But while Stevens's highlights came sporadically, Golovkin maintained a steady, punishing pace, controlling the fight with his long jab, smooth footwork, and a constant barrage of combinations. Over eight rounds, Golovkin threw nearly 800 punches, landing 293, which was nearly three times as many as Stevens hit. He dropped Stevens with a left hook in the second round.
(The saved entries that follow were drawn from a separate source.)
(** * pyscan-pro: the analysis engine of [pyscanpro/pyscan.py]

    A shallow embedding of the scanner: file discovery, the line counter,
    the syntax validator, the [ast.NodeVisitor] that collects bound and used
    names, the per-file analyzer and the scan loop of [main].

    Conventions.
    - A Python [str] is a Rocq [string] holding its UTF-8 encoding.
    - A Python [set] of names is a [gset string]; the order in which a
      [for] loop enumerates a set is not fixed by the language: it depends
      on the run and on the order in which the members were added, so it is
      an oracle of the run ([set_iter]) applied to the sequence of the
      additions.
    - The standard library calls whose result depends on the machine
      ([os.walk], [open], [py_compile.compile], [ast.parse],
      [dir(__builtins__)]) are fields of a [world] record, and so is the
      recursion limit of the interpreter, as the set of the trees on which
      the recursive visitor exceeds it ([recursion_exceeded]).
    - The scanner's functions run in the monad [M]: a computation yields
      the events it produced (calls of the scanner's functions, [print]
      calls) and a value or the exception that ended it.
    - [main] is modelled from the path that [get_project_path] returned;
      [get_project_path] itself reads a [console] (the line typed, or the
      end of the input, and [os.path.exists]), and [program] puts the two
      together. *)

From Stdlib Require Import ZArith Ascii String.
From Stdlib.Strings Require Byte.
From stdpp Require Import gmap strings list pretty.

(** ** Python values the scanner prints or stores in a diagnostic *)

Inductive pyval :=
| PyNone
| PyInt (z : Z)
| PyStr (s : string).

(** ** The syntax tree of the [ast] module *)

Inductive expr_context := Load | Store | Del.

(** [ast.alias(name, asname)] *)
Record alias := mk_alias { alias_name : string; alias_asname : option string }.

(** One constructor per node class, fields in the order of [_fields]
    (attributes that hold no child node and that the scanner never reads
    are left out).  A list field lists the nodes it holds: the [None]
    entries of [kw_defaults] are skipped by [generic_visit] and left out.
    [Other cls children] stands for every remaining node class ([If],
    [For], [BinOp], [Pass], ...): the visitor has no handler for them, so
    all that matters are their child nodes, in field order. *)
#[warnings="-register-all"]
Inductive node :=
| Module (body : list node)
| FunctionDef (name : string) (args : node) (body decorator_list : list node)
              (returns : option node)
| AsyncFunctionDef (name : string) (args : node) (body decorator_list : list node)
                   (returns : option node)
| ClassDef (name : string) (bases keywords body decorator_list : list node)
| Return (value : option node)
| Assign (targets : list node) (value : node)
| Import (names : list alias)
| ImportFrom (module : option string) (names : list alias) (level : Z)
| Expr (value : node)
| Call (func : node) (args keywords : list node)
| Attribute (value : node) (attr : string) (ctx : expr_context)
| Constant (value : pyval)
| Name (id : string) (ctx : expr_context)
| arguments (posonlyargs args : list node) (vararg : option node)
            (kwonlyargs kw_defaults : list node) (kwarg : option node)
            (defaults : list node)
| arg (arg_name : string) (annotation : option node)
| keyword (arg_name : option string) (value : node)
| Other (cls : string) (children : list node).

(** ** [str] methods used by the scanner *)

(** [s.split(sep)] for a one-character separator: never empty. *)
Fixpoint split (sep : ascii) (s : string) : list string :=
  match s with
  | EmptyString => [EmptyString]
  | String c s' =>
      if Ascii.eqb c sep then EmptyString :: split sep s'
      else match split sep s' with
           | [] => [String c EmptyString]
           | w :: ws => String c w :: ws
           end
  end.

(** [s.startswith(p)] *)
Definition startswith (s p : string) : bool := String.prefix p s.

(** [s.endswith(p)] *)
Definition endswith (s p : string) : bool :=
  let n := String.length s in
  let k := String.length p in
  (k <=? n)%nat && String.eqb (String.substring (n - k) k s) p.

(** ** The visitor of [find_undefined_names] *)

(** The two sets the nested [Analyzer] class closes over.  [used_log] is
    the sequence of the [used.add] calls so far: the members of a set do
    not fix the order in which the interpreter enumerates it, the sequence
    of the additions (and the run) does. *)
Record names := mk_names {
  defined : gset string;
  used : gset string;
  used_log : list string
}.

Definition add_defined (x : string) (st : names) : names :=
  {| defined := {[x]} ∪ defined st; used := used st; used_log := used_log st |}.

Definition add_used (x : string) (st : names) : names :=
  {| defined := defined st; used := {[x]} ∪ used st;
     used_log := used_log st ++ [x] |}.

Definition no_names : names := {| defined := ∅; used := ∅; used_log := [] |}.

(** The loop of [visit_Assign]: only targets that are a bare [Name]. *)
Definition assign_targets (targets : list node) (st : names) : names :=
  fold_left (fun st t => match t with
                         | Name id _ => add_defined id st
                         | _ => st
                         end) targets st.

(** [name.split(".")[0]]; the list [split] returns is never empty. *)
Definition first_segment (name : string) : string :=
  hd EmptyString (split "." name).

(** The loop of [visit_Import]: the first dotted segment of [n.name]. *)
Definition import_names (l : list alias) (st : names) : names :=
  fold_left (fun st n => add_defined (first_segment (alias_name n)) st) l st.

(** The loop of [visit_ImportFrom]. *)
Definition importfrom_names (l : list alias) (st : names) : names :=
  fold_left (fun st n => add_defined (alias_name n) st) l st.

(** [Analyzer().visit(node)]: dispatch on the node class; a class without
    handler gets [generic_visit], which visits the child nodes in field
    order.  [visit_Import], [visit_ImportFrom] and [visit_Name] do not call
    [generic_visit]. *)
Fixpoint visit (n : node) (st : names) : names :=
  let visit_list :=
    fix visit_list (l : list node) (st : names) : names :=
      match l with
      | [] => st
      | x :: l' => visit_list l' (visit x st)
      end in
  let visit_opt := fun (o : option node) (st : names) =>
      match o with
      | Some x => visit x st
      | None => st
      end in
  match n with
  | FunctionDef name a body decos returns =>
      let st := add_defined name st in
      visit_opt returns (visit_list decos (visit_list body (visit a st)))
  | Assign targets value =>
      let st := assign_targets targets st in
      visit value (visit_list targets st)
  | Import l => import_names l st
  | ImportFrom _ l _ => importfrom_names l st
  | Name id ctx =>
      match ctx with
      | Load => add_used id st
      | _ => st
      end
  | Module body => visit_list body st
  | AsyncFunctionDef _ a body decos returns =>
      visit_opt returns (visit_list decos (visit_list body (visit a st)))
  | ClassDef _ bases kws body decos =>
      visit_list decos (visit_list body (visit_list kws (visit_list bases st)))
  | Return value => visit_opt value st
  | Expr value => visit value st
  | Call func a kws => visit_list kws (visit_list a (visit func st))
  | Attribute value _ _ => visit value st
  | Constant _ => st
  | arguments posonly a vararg kwonly kw_defaults kwarg defaults =>
      visit_list defaults
        (visit_opt kwarg
           (visit_list kw_defaults
              (visit_list kwonly
                 (visit_opt vararg (visit_list a (visit_list posonly st))))))
  | arg _ annotation => visit_opt annotation st
  | keyword _ value => visit value st
  | Other _ children => visit_list children st
  end.

(** [ast.iter_child_nodes]: the child nodes, in field order. *)
Definition opt_node (o : option node) : list node :=
  match o with
  | Some x => [x]
  | None => []
  end.

Definition children (n : node) : list node :=
  match n with
  | Module body => body
  | FunctionDef _ a body decos returns
  | AsyncFunctionDef _ a body decos returns =>
      a :: body ++ decos ++ opt_node returns
  | ClassDef _ bases kws body decos => bases ++ kws ++ body ++ decos
  | Return value => opt_node value
  | Assign targets value => targets ++ [value]
  | Import _ | ImportFrom _ _ _ => []
  | Expr value => [value]
  | Call func a kws => func :: a ++ kws
  | Attribute value _ _ => [value]
  | Constant _ => []
  | Name _ _ => []
  | arguments posonly a vararg kwonly kw_defaults kwarg defaults =>
      posonly ++ a ++ opt_node vararg ++ kwonly ++ kw_defaults
        ++ opt_node kwarg ++ defaults
  | arg _ annotation => opt_node annotation
  | keyword _ value => [value]
  | Other _ l => l
  end.

(** What the handler of the node's class does before (or instead of)
    descending. *)
Definition handler (n : node) (st : names) : names :=
  match n with
  | FunctionDef name _ _ _ _ => add_defined name st
  | Assign targets _ => assign_targets targets st
  | Import l => import_names l st
  | ImportFrom _ l _ => importfrom_names l st
  | Name id Load => add_used id st
  | _ => st
  end.

Definition visit_list (l : list node) (st : names) : names :=
  fold_left (fun st x => visit x st) l st.

(** ** Text input: [open(path, "r", encoding="utf-8", errors="ignore")] *)

Definition byte_in (lo hi : N) (b : Byte.byte) : bool :=
  let n := Byte.to_N b in (lo <=? n)%N && (n <=? hi)%N.

Definition is_cont (b : Byte.byte) : bool := byte_in 128 191 b.
Lemma obj_get_update_eq (o : obj) (k : string) (v : value) :
  obj_has o k = true -> obj_get (obj_update o k v) k = v.
Proof.
  induction o as [|[k' v'] o IH]; simpl; [done|].
  destruct (String.eqb k' k) eqn:E; simpl.
  - by rewrite E.
  - rewrite E. exact IH.
Qed.

Lemma obj_get_update_ne (o : obj) (k k' : string) (v : value) :
  k <> k' -> obj_get (obj_update o k v) k' = obj_get o k'.
Proof.
  intros Hne. induction o as [|[k0 v0] o IH]; simpl; [done|].
  destruct (String.eqb_spec k0 k) as [->|Hk]; simpl.
  - by destruct (String.eqb_spec k k').
  - by rewrite IH.
Qed.

Lemma obj_get_add_index_eq (o : obj) (i : N) (k : string) (v : value) :
  obj_has o k = false -> obj_get (obj_add_index o i k v) k = v.
Proof.
  induction o as [|[k' v'] o IH]; simpl.
  - by rewrite String.eqb_refl.
  - intros H. apply orb_false_iff in H as [E H].
    destruct (array_index k') as [j|]; [destruct (j <? i)%N|]; simpl;
      rewrite ?E, ?String.eqb_refl; auto.
Qed.

Lemma obj_get_add_index_ne (o : obj) (i : N) (k k' : string) (v : value) :
  k <> k' -> obj_get (obj_add_index o i k v) k' = obj_get o k'.
Proof.
  intros Hne. apply String.eqb_neq in Hne.
  induction o as [|[k0 v0] o IH]; simpl.
  - by rewrite Hne.
  - destruct (array_index k0) as [j|]; [destruct (j <? i)%N|]; simpl;
      rewrite ?Hne, ?IH; done.
Qed.

Lemma obj_get_snoc_eq (o : obj) (k : string) (v : value) :
  obj_has o k = false -> obj_get (o ++ [(k, v)]) k = v.
Proof.
  induction o as [|[k' v'] o IH]; simpl.
  - by rewrite String.eqb_refl.
  - intros H. apply orb_false_iff in H as [E H]. rewrite E. auto.
Qed.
Early in the eighth, he hurt him with a body shot then stung him with three more. By the waning seconds of the round, Stevens was in full retreat, opening up his defensive shell to throw just enough punches to keep the referee from stopping the fight.

Stevens, a Brownsville, Brooklyn, native, had absorbed Golovkin's punches better than any opponent had before. And with Stevens's power, there was always the chance that he could catch Golovkin with a game-changing shot. Yet when the ref walked over to Stevens's corner following the bell, his trainer Andre Rozier didn't hesitate to end it right there. It couldn't have been an easy call, particularly given the stakes, this fight being one that could alter a career's trajectory.

In boxing, though, the stakes go beyond title belts and HBO paydays. That became especially clear 30 minutes after Golovkin raised his hands in victory, when Magomed Abdusalamov, the 32-year-old heavyweight fighter who lost in the night's undercard, told his manager he had a headache. Doctors at Roosevelt Hospital discovered a blood clot. After the brain surgery, they placed Abdusalamov in a medically induced coma.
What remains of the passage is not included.